La trasposizione filmica, del resto, è avvantaggiata anche dal forte carattere pantomimico della coreografia originale di Lavrow che ha partecipato alla sua realizzazione.
E’ anche evidente il ricorso al linguaggio del cinema muto adottato dal regista. Il film mi ha molto colpito fin dalla mia prima visione e personalmente lo considero un documento ‘storico’ nel suo genere ma allo stesso tempo anche un lavoro di grande modernità nel suo anticipare nuove idee e suggestioni del linguaggio cinematografico.
Siamo in presenza della rappresentazione filmica di una partitura musicale e allo stesso tempo abbiamo il trasferimento del suo soggetto in un suggestivo setting sul Mar Nero.
CS: In che misura l’interpretazione della partitura di Prokofiev viene condizionata dal punto di vista agogico dall’andamento ritmico-temporale del film?
FS: La rappresentazione filmica di un balletto e la sua coreografia richiedono nell’interpretazione musicale, in particolare nell’affrontare una partitura come quella di Prokofiev, una concentrazione e un impegno totale per raggiungere la richiesta compenetrazione sincronica fra musica e movimento.
Da questo punto di vista Romeo and Juliet è sicuramente uno dei progetti più impegnativi fra tutti quelli che in questi anni abbiamo affrontato.
La considerazione che vorrei fare è rivolta all’interpretazione e alla rappresentazione sonora che oggi in una naturale evoluzione assume dei connotati alquanto diversi da quella inserita nel film nel 1955 con l’Orchestra del Teatro Bolshoi diretta da Gennadi Roshdestvenskij che rimane peraltro, nella realizzazione del film-concerto, un fondamentale punto di riferimento agogico.
CS: Un argomento diverso. Fra le novità DVD del cinema muto figura anche Wagner realizzato da Carl Froehlich nel 1913 in un’edizione della Universum Film. Le musiche originali di Giuseppe Becce nella ricostruzione curata da Bernd Schultheiss sono eseguite dall’Orchestra Deutsche Philharmonie Rheinland-Pfalz sotto la tua direzione. Becce qui si presenta anche come attore…

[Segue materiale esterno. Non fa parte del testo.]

(** * Flight-booking assistant: dialog transaction engine

    A shallow embedding of the Python sources

      - [main.py]                      (FlightBookingChatbot, the session controller)
      - [transactions/transaction.py]  (BaseTransaction)
      - [transactions/auth_flow.py]    (AuthFlow)
      - [transactions/booking.py]      (BookingTransaction)
      - [transactions/status.py]       (StatusTransaction)
      - [transactions/factory.py]      (TransactionFactory)
      - [services/auth.py]             (Auth)
      - [services/flight.py]           (Rates, FlightInfo, Trip)
      - [services/booking.py]          (BookingService)
      - [intent_classifier.py]         (IntentClassifier.predict)

    followed by the properties of the specification that are checked
    against it.

    Conventions of the embedding.
      - A Python [str] is a [string] of bytes (UTF-8); [lower]/[upper]
        act on ASCII letters only.
      - A method that mutates [self] or a shared collaborator is a
        function in the state-and-exception monad [M]: it takes the
        state and returns a result ([Ok v] or [Raise e]) together with
        the state reached, which on [Raise] is the state at the point
        where the exception left the method.
      - A [dict] whose keys come and go is a [gmap string PyVal].
      - [print] calls (debug output) are not modelled. *)

From Stdlib Require Import ZArith QArith Qround Qpower Qfield String Ascii List Lia Floats.
From stdpp Require Import base strings gmap list pretty sorting.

FS: Il film realizzato da Froehlich in occasione del centenario della nascita del compositore è un lavoro biografico che accompagna lo spettatore attraverso le varie fasi della vita, dagli anni giovanili al Teatro di Leuchstaedt, a quelli carichi di vicende contrastanti vissuti a Dresda fino all’incontro con il Re Ludovico II, da cui riceve incondizionato sostegno nel resto della sua vita.
Becce ha musicato il film e allo stesso tempo – in relazione all’incredibile somiglianza del suo volto con quello del compositore – lo ha anche rappresentato sullo schermo. Avendo Cosima Wagner espresso la sua opposizione all’impiego della musica scritta dal marito in un film, o meglio in un’espressione artistica secondaria quale ella considerava il cinema, Becce ha fatto ricorso a musiche di altri compositori per tratteggiare la vita di Wagner e, con un sofisticato e raffinatissimo gioco di secondi, ha introdotto alcune brevissime citazioni di sue opere – dal Lohengrin al Tristano - corte abbastanza da non dover correre il pericolo di dover versare alla Cosima Wagner cospicui importi di diritti d’autore… Il film è naturalmente un venerato omaggio al compositore ma allo stesso tempo mantiene una sottile chiave ironica.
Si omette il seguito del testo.